RECORDS PROVIDED:
(** ** The keys the choice appends *)

Lemma choose_loop_output l :
  forall st h st' h',
    mfold choose_key l st h = (Ok st', h') ->
    (forall n g, st.1 !! n = Some g -> well_chosen g) ->
    exists chosen,
      st'.2 = st.2 ++ chosen
      /\ (forall r, r ∈ chosen ->
            r ∈ l /\ exists n v g m,
              ml_labels h r = Ok (n, v) /\ st'.1 !! n = Some g /\ g_max g = Some m /\
              (v = m \/ v = 0))
      /\ (forall r n v g, r ∈ l -> ml_labels h r = Ok (n, v) ->
            st'.1 !! n = Some g -> g_max g = Some v -> r ∈ chosen).
Proof.
  induction l as [|k l IH]; intros st h st' h'; simpl.
  - intros [= <- <-] _. exists []. rewrite app_nil_r. split_and!; [done| |].
    + intros r Hr. by apply elem_of_nil in Hr.
    + intros r n v g Hr. by apply elem_of_nil in Hr.
  - intros (st1 & h1 & Hstep & Hrun)%bind_Ok Hinv.
    pose proof (choose_key_well_chosen _ _ _ _ _ Hstep Hinv) as Hinv1.
    pose proof (choose_loop_well_chosen _ _ _ _ _ Hrun Hinv1) as Hinv'.
    pose proof (choose_key_spec _ _ _ _ _ Hstep) as (Hsb1 & Hsl1 & _).
    pose proof (choose_loop_spec _ _ _ _ _ Hrun) as (Hsb2 & _ & _).
    destruct (IH _ _ _ _ Hrun Hinv1) as (chosen' & Hq' & Hin' & Hall').
    assert (Hlab1 : forall r, ml_labels h1 r = ml_labels h r).
    { intros r. apply ml_labels_labels, Hsl1. }
    pose proof (choose_key_run _ _ _ _ _ Hstep)
      as (key & n0 & v0 & g0 & b0 & Hk & Hp & Hg0 & Hb0 & Hcase).
    assert (Hlabk : ml_labels h k = Ok (n0, v0)).
    { unfold ml_labels. by rewrite Hk. }
    destruct Hcase as [(Hnm & Hns & Hlen & -> & ->)|(w & Hmaxlen & Hw & Hs & Hq1)].
    + (* the key is passed over, and no value is recorded *)
      exists chosen'. split_and!; [done| |].
      * intros r Hr. destruct (Hin' r Hr) as (Hrl & n & v & g & m & ? & ? & ? & ?).
        split; [by right|]. exists n, v, g, m. by split_and!.
      * intros r n v g [->|Hr]%elem_of_cons Hlab Hg Hm; [|by eapply Hall'].
        exfalso. rewrite Hlabk in Hlab. injection Hlab as <- <-.
        pose proof (Hsb2 n0) as Hb. rewrite Hg, Hg0 in Hb. simpl in Hb. injection Hb as Hb.
        pose proof (Hinv' _ _ Hg _ Hm) as Hwc.
        rewrite (all_same_length_ext g0 g Hb), Hns in Hwc.
        destruct Hwc as (b & Hgb & Hbl). rewrite Hb, Hb0 in Hgb. injection Hgb as <-.
        by rewrite (ml_val_lengths_ext g0 g Hb) in Hbl.
    + (* a value is recorded, or was *)
      pose proof (Hs n0) as Hs0. rewrite lookup_insert_eq in Hs0.
      destruct (st1.1 !! n0) as [g1|] eqn:Hg1; [|done]. simpl in Hs0.
      injection Hs0 as Hb1 Hm1. rewrite Hw in Hm1.
      destruct (choose_loop_keeps _ _ _ _ _ _ _ _ Hrun Hg1 Hm1)
        as (gf & Hgf & Hbf & [mf Hmf] & Hkeep).
      assert (Hbuckets : buckets gf = buckets g0).
      { rewrite Hbf, Hb1. by destruct (no_max g0). }
      exists ((if w =? v0 then [k] else []) ++ chosen'). split_and!.
      * rewrite Hq', Hq1. destruct (w =? v0); by rewrite <- ?app_assoc.
      * intros r [Hr|Hr]%elem_of_app.
        -- destruct (Z.eqb_spec w v0) as [->|]; [|by apply elem_of_nil in Hr].
           apply list_elem_of_singleton in Hr as ->. split; [left|].
           exists n0, v0, gf, mf. split_and!; [done..|].
           destruct (decide (v0 = 0)) as [?|Hne]; [by right|left].
           specialize (Hkeep Hne). congruence.
        -- destruct (Hin' r Hr) as (Hrl & n & v & g & m & Hlab & ? & ? & ?).
           split; [by right|]. exists n, v, g, m. rewrite <- Hlab1. by split_and!.
      * intros r n v g [->|Hr]%elem_of_cons Hlab Hg Hm.
        2:{ apply elem_of_app. right. eapply Hall'; [done| |done..]. by rewrite Hlab1. }
        rewrite Hlabk in Hlab. injection Hlab as <- <-.
        apply elem_of_app. left.
        rewrite Hgf in Hg. injection Hg as <-. rewrite Hmf in Hm. injection Hm as ->.
        destruct (Z.eqb_spec w v0) as [->|Hwv]; [left|]. exfalso.
        destruct (decide (w = 0)) as [->|Hw0]; [|specialize (Hkeep Hw0); congruence].
        pose proof (Hinv' _ _ Hgf _ Hmf) as Hwc.
        rewrite (all_same_length_ext g0 gf Hbuckets) in Hwc.
        unfold no_max in Hw, Hinv. destruct (g_max g0) as [w0|] eqn:Hw0.
        -- destruct (Z.eqb_spec w0 0) as [->|Hne0].
           ++ destruct (all_same_length g0); simpl in Hw; [congruence|].
              injection Hw as Hw. congruence.
           ++ congruence.
        -- destruct (all_same_length g0); simpl in Hw; [congruence|].
           injection Hw as Hw. congruence.
Qed.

WORK REQUIRED: Restate the listing in full, word for word.

ANSWER SPACE:
(** ** The keys the choice appends *)

Lemma choose_loop_output l :
  forall st h st' h',
    mfold choose_key l st h = (Ok st', h') ->
    (forall n g, st.1 !! n = Some g -> well_chosen g) ->
    exists chosen,
      st'.2 = st.2 ++ chosen
      /\ (forall r, r ∈ chosen ->
            r ∈ l /\ exists n v g m,
              ml_labels h r = Ok (n, v) /\ st'.1 !! n = Some g /\ g_max g = Some m /\
              (v = m \/ v = 0))
      /\ (forall r n v g, r ∈ l -> ml_labels h r = Ok (n, v) ->
            st'.1 !! n = Some g -> g_max g = Some v -> r ∈ chosen).
Proof.
  induction l as [|k l IH]; intros st h st' h'; simpl.
  - intros [= <- <-] _. exists []. rewrite app_nil_r. split_and!; [done| |].
    + intros r Hr. by apply elem_of_nil in Hr.
    + intros r n v g Hr. by apply elem_of_nil in Hr.
  - intros (st1 & h1 & Hstep & Hrun)%bind_Ok Hinv.
    pose proof (choose_key_well_chosen _ _ _ _ _ Hstep Hinv) as Hinv1.
    pose proof (choose_loop_well_chosen _ _ _ _ _ Hrun Hinv1) as Hinv'.
    pose proof (choose_key_spec _ _ _ _ _ Hstep) as (Hsb1 & Hsl1 & _).
    pose proof (choose_loop_spec _ _ _ _ _ Hrun) as (Hsb2 & _ & _).
    destruct (IH _ _ _ _ Hrun Hinv1) as (chosen' & Hq' & Hin' & Hall').
    assert (Hlab1 : forall r, ml_labels h1 r = ml_labels h r).
    { intros r. apply ml_labels_labels, Hsl1. }
    pose proof (choose_key_run _ _ _ _ _ Hstep)
      as (key & n0 & v0 & g0 & b0 & Hk & Hp & Hg0 & Hb0 & Hcase).
    assert (Hlabk : ml_labels h k = Ok (n0, v0)).
    { unfold ml_labels. by rewrite Hk. }
    destruct Hcase as [(Hnm & Hns & Hlen & -> & ->)|(w & Hmaxlen & Hw & Hs & Hq1)].
    + (* the key is passed over, and no value is recorded *)
      exists chosen'. split_and!; [done| |].
      * intros r Hr. destruct (Hin' r Hr) as (Hrl & n & v & g & m & ? & ? & ? & ?).
        split; [by right|]. exists n, v, g, m. by split_and!.
      * intros r n v g [->|Hr]%elem_of_cons Hlab Hg Hm; [|by eapply Hall'].
        exfalso. rewrite Hlabk in Hlab. injection Hlab as <- <-.
        pose proof (Hsb2 n0) as Hb. rewrite Hg, Hg0 in Hb. simpl in Hb. injection Hb as Hb.
        pose proof (Hinv' _ _ Hg _ Hm) as Hwc.
        rewrite (all_same_length_ext g0 g Hb), Hns in Hwc.
        destruct Hwc as (b & Hgb & Hbl). rewrite Hb, Hb0 in Hgb. injection Hgb as <-.
        by rewrite (ml_val_lengths_ext g0 g Hb) in Hbl.
    + (* a value is recorded, or was *)
      pose proof (Hs n0) as Hs0. rewrite lookup_insert_eq in Hs0.
      destruct (st1.1 !! n0) as [g1|] eqn:Hg1; [|done]. simpl in Hs0.
      injection Hs0 as Hb1 Hm1. rewrite Hw in Hm1.
      destruct (choose_loop_keeps _ _ _ _ _ _ _ _ Hrun Hg1 Hm1)
        as (gf & Hgf & Hbf & [mf Hmf] & Hkeep).
      assert (Hbuckets : buckets gf = buckets g0).
      { rewrite Hbf, Hb1. by destruct (no_max g0). }
      exists ((if w =? v0 then [k] else []) ++ chosen'). split_and!.
      * rewrite Hq', Hq1. destruct (w =? v0); by rewrite <- ?app_assoc.
      * intros r [Hr|Hr]%elem_of_app.
        -- destruct (Z.eqb_spec w v0) as [->|]; [|by apply elem_of_nil in Hr].
           apply list_elem_of_singleton in Hr as ->. split; [left|].
           exists n0, v0, gf, mf. split_and!; [done..|].
           destruct (decide (v0 = 0)) as [?|Hne]; [by right|left].
           specialize (Hkeep Hne). congruence.
        -- destruct (Hin' r Hr) as (Hrl & n & v & g & m & Hlab & ? & ? & ?).
           split; [by right|]. exists n, v, g, m. rewrite <- Hlab1. by split_and!.
      * intros r n v g [->|Hr]%elem_of_cons Hlab Hg Hm.
        2:{ apply elem_of_app. right. eapply Hall'; [done| |done..]. by rewrite Hlab1. }
        rewrite Hlabk in Hlab. injection Hlab as <- <-.
        apply elem_of_app. left.
        rewrite Hgf in Hg. injection Hg as <-. rewrite Hmf in Hm. injection Hm as ->.
        destruct (Z.eqb_spec w v0) as [->|Hwv]; [left|]. exfalso.
        destruct (decide (w = 0)) as [->|Hw0]; [|specialize (Hkeep Hw0); congruence].
        pose proof (Hinv' _ _ Hgf _ Hmf) as Hwc.
        rewrite (all_same_length_ext g0 gf Hbuckets) in Hwc.
        unfold no_max in Hw, Hinv. destruct (g_max g0) as [w0|] eqn:Hw0.
        -- destruct (Z.eqb_spec w0 0) as [->|Hne0].
           ++ destruct (all_same_length g0); simpl in Hw; [congruence|].
              injection Hw as Hw. congruence.
           ++ congruence.
        -- destruct (all_same_length g0); simpl in Hw; [congruence|].
           injection Hw as Hw. congruence.
Qed.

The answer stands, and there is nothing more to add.